__Records from a collection__
★ ★ ★
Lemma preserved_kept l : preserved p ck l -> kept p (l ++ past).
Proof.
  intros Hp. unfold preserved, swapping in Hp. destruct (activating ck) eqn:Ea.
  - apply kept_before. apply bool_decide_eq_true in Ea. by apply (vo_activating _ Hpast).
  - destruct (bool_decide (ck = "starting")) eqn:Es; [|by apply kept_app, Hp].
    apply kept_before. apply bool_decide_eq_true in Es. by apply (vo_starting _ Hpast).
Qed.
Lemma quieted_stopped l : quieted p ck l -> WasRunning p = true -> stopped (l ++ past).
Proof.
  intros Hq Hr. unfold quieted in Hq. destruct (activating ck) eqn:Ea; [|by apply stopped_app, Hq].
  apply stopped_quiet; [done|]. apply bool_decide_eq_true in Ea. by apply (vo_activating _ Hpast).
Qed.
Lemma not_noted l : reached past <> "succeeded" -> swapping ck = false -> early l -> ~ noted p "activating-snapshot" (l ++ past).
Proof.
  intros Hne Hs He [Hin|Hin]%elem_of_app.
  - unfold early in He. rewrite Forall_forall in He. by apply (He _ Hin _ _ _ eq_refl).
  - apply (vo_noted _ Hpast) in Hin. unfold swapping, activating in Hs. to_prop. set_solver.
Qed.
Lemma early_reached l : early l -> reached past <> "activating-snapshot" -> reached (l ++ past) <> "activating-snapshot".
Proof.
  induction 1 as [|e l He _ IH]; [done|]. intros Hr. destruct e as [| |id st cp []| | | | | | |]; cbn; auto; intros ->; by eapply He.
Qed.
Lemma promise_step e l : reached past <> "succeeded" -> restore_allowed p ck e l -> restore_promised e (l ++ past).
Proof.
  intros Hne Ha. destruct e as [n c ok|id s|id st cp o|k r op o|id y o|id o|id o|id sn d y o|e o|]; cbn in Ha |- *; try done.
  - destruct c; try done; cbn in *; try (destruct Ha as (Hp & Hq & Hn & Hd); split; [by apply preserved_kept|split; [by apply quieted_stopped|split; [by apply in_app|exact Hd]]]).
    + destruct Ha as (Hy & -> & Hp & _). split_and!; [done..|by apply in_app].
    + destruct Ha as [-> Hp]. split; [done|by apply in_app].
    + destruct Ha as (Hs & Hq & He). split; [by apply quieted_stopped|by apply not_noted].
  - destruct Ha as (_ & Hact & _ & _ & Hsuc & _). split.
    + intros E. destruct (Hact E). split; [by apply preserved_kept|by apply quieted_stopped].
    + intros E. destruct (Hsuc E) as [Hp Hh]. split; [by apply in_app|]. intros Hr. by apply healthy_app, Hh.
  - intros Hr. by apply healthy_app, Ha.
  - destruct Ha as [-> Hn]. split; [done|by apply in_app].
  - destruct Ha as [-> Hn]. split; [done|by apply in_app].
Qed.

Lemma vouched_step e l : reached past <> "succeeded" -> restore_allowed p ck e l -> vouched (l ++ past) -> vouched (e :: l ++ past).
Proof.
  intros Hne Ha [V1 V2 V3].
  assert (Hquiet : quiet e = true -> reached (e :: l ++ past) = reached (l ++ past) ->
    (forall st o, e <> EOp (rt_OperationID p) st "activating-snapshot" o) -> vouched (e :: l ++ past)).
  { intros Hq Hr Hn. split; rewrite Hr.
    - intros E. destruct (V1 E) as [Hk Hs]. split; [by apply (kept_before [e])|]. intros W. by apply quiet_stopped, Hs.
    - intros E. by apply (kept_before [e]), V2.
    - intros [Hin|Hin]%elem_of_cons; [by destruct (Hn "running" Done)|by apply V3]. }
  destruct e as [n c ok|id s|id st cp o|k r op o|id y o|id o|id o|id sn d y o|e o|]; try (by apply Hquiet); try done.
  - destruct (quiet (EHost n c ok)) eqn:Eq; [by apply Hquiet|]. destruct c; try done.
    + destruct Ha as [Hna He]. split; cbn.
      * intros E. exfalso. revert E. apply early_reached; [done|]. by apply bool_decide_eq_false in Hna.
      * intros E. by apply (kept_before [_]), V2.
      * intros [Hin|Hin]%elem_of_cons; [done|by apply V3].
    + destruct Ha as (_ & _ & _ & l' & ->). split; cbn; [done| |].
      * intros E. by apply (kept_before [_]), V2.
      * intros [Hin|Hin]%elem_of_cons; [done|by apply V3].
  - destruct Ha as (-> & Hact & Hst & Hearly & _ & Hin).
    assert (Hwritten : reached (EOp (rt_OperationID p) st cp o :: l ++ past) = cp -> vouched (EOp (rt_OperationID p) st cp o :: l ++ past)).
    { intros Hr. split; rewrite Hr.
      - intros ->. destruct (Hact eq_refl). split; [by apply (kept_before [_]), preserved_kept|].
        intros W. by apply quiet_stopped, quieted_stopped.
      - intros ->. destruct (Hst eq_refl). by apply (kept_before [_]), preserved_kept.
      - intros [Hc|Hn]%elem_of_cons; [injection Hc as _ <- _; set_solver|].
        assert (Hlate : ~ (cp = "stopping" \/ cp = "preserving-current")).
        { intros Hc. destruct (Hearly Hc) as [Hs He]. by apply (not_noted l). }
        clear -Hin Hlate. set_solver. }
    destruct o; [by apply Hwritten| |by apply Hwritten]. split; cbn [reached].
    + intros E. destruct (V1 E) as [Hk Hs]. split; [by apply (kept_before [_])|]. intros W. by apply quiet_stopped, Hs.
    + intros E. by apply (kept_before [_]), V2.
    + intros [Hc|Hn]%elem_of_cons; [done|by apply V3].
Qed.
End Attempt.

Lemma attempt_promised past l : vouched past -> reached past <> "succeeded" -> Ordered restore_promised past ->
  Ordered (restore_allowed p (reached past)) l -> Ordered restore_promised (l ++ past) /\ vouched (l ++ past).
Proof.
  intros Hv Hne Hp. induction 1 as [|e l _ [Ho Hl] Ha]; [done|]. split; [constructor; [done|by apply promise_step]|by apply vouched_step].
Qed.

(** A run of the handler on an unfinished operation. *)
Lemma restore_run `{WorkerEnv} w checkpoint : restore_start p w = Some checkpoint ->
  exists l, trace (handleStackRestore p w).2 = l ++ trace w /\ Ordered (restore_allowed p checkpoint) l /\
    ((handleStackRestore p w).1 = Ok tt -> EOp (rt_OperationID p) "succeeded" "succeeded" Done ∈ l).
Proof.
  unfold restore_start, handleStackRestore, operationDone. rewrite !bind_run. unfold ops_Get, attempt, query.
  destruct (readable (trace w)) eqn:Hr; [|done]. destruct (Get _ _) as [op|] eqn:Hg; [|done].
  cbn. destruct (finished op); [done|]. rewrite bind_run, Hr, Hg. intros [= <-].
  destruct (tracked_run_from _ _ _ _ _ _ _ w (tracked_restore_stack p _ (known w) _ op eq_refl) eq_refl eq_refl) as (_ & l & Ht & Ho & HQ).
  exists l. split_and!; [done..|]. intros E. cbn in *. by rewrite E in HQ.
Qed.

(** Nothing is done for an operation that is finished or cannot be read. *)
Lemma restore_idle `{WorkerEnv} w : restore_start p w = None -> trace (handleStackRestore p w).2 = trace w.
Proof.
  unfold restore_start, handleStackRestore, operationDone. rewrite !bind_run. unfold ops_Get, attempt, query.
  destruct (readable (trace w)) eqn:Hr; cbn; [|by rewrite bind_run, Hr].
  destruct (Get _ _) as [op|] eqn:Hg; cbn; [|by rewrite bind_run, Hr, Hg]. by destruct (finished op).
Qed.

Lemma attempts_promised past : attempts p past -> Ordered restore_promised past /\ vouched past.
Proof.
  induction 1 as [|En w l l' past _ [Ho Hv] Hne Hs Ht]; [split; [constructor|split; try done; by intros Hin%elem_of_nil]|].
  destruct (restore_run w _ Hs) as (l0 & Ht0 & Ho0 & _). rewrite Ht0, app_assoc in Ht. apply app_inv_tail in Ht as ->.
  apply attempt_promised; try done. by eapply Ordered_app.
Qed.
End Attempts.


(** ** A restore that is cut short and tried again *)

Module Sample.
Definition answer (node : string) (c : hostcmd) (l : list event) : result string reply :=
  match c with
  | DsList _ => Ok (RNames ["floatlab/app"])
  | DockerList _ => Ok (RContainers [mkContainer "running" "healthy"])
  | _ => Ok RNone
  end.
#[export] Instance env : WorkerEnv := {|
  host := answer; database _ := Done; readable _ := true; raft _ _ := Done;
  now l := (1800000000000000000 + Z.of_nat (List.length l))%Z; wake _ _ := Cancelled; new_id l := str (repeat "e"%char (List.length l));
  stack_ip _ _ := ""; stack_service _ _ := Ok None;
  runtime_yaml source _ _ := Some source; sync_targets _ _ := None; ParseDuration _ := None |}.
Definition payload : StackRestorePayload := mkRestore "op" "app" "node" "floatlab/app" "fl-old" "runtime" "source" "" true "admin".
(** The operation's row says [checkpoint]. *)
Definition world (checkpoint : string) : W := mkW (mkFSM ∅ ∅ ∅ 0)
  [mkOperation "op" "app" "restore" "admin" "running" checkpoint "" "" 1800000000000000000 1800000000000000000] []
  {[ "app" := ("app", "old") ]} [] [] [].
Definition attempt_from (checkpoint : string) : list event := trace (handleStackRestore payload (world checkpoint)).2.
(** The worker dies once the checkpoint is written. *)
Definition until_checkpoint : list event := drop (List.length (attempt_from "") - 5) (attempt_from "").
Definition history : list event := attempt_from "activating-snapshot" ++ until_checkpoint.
★ ★ ★
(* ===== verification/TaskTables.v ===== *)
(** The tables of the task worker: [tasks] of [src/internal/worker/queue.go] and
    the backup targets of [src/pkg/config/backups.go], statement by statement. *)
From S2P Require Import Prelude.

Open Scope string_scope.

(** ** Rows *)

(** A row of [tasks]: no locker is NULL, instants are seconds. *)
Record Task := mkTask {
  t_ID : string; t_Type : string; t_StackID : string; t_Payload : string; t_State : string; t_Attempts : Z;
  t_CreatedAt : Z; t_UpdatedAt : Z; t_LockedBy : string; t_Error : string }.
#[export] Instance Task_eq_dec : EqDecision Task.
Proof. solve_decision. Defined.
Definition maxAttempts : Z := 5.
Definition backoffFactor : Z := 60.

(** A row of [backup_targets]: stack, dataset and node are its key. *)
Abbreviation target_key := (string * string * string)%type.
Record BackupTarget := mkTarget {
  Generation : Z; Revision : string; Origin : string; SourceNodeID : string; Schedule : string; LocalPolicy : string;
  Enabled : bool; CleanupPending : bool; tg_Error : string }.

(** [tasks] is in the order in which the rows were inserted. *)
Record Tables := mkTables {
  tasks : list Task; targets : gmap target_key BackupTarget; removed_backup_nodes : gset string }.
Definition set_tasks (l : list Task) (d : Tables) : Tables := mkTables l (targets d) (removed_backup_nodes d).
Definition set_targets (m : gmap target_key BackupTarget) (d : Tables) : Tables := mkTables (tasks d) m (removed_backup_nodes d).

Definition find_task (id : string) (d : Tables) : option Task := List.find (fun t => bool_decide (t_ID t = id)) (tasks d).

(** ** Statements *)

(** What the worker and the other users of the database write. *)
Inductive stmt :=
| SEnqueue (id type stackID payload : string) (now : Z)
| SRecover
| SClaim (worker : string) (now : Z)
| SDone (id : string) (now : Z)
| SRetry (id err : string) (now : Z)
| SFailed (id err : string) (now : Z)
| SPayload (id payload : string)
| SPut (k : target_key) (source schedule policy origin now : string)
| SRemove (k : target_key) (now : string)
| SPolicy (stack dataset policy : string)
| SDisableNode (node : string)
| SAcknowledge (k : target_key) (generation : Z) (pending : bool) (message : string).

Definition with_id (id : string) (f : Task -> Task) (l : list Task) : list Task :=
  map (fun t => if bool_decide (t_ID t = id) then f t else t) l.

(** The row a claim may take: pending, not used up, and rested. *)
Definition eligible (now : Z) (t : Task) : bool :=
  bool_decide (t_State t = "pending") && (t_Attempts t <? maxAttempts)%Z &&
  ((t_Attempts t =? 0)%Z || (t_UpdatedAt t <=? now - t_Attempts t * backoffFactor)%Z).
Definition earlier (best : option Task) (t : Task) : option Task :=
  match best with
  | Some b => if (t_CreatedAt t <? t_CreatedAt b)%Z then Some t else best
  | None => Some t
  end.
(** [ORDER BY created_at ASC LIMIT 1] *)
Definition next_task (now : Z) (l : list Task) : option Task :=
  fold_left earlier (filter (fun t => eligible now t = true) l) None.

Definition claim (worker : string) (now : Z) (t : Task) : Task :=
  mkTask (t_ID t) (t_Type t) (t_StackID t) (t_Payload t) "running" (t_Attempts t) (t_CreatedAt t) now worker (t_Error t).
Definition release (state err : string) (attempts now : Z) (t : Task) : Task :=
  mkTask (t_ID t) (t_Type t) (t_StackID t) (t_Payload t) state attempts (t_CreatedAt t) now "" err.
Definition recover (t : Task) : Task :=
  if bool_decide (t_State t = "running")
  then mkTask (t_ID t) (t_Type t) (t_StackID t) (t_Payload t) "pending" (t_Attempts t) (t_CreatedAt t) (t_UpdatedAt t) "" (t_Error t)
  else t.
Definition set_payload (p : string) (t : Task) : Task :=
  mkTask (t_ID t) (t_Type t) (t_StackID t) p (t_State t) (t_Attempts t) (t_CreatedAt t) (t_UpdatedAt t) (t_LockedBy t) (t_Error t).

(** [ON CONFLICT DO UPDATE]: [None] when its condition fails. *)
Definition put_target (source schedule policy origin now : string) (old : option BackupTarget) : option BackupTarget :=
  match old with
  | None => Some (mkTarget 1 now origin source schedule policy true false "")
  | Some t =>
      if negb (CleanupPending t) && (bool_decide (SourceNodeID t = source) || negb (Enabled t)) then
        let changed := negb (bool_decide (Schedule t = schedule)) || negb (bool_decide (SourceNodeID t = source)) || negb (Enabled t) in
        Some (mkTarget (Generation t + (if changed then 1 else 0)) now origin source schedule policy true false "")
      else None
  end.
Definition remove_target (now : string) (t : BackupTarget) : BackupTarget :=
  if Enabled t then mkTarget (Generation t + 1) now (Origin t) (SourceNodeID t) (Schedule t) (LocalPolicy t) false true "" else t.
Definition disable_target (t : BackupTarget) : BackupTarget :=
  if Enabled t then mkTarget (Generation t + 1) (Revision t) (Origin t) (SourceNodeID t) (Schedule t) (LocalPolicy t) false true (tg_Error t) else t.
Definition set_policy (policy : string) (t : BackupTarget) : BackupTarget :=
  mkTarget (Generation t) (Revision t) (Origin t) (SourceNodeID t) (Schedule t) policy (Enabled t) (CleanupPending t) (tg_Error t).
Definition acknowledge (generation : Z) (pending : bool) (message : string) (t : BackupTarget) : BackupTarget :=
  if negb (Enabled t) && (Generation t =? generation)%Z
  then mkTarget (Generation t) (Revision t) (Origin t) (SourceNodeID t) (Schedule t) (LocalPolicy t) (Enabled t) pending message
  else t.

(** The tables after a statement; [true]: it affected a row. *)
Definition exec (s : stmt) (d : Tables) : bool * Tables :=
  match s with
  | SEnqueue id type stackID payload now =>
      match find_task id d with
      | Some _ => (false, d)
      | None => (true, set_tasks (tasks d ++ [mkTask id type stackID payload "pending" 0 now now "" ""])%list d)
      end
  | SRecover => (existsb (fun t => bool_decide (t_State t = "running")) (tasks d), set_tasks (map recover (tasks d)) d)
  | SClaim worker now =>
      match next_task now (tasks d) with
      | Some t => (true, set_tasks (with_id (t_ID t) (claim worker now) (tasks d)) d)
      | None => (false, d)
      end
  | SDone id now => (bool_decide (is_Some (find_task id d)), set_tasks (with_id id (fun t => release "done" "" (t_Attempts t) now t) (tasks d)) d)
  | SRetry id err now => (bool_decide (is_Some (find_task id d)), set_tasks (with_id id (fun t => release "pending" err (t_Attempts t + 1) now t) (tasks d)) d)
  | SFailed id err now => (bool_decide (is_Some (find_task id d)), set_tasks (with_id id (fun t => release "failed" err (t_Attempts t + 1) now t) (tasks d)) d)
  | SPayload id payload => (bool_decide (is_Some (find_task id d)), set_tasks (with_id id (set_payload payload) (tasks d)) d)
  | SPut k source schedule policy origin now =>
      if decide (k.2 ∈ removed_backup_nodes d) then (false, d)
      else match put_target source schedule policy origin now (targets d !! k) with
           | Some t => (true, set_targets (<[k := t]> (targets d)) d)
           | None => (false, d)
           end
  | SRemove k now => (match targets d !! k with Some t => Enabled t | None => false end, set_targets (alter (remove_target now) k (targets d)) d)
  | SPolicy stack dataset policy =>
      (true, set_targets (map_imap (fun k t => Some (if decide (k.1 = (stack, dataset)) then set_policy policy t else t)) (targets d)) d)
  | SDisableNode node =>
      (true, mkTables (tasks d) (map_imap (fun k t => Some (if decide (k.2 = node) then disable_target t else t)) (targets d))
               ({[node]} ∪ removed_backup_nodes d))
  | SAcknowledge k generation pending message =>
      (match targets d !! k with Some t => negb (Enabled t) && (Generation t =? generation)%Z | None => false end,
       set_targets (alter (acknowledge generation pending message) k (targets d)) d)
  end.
★ ★ ★
__Task statement__
Begin at the line that has "destruct o; [by" in the entries above; stop after the line that has "Some checkpoint ->". Transcribe exactly those lines and no others.

__Exercise response__
    destruct o; [by apply Hwritten| |by apply Hwritten]. split; cbn [reached].
    + intros E. destruct (V1 E) as [Hk Hs]. split; [by apply (kept_before [_])|]. intros W. by apply quiet_stopped, Hs.
    + intros E. by apply (kept_before [_]), V2.
    + intros [Hc|Hn]%elem_of_cons; [done|by apply V3].
Qed.
End Attempt.

Lemma attempt_promised past l : vouched past -> reached past <> "succeeded" -> Ordered restore_promised past ->
  Ordered (restore_allowed p (reached past)) l -> Ordered restore_promised (l ++ past) /\ vouched (l ++ past).
Proof.
  intros Hv Hne Hp. induction 1 as [|e l _ [Ho Hl] Ha]; [done|]. split; [constructor; [done|by apply promise_step]|by apply vouched_step].
Qed.

(** A run of the handler on an unfinished operation. *)
Lemma restore_run `{WorkerEnv} w checkpoint : restore_start p w = Some checkpoint ->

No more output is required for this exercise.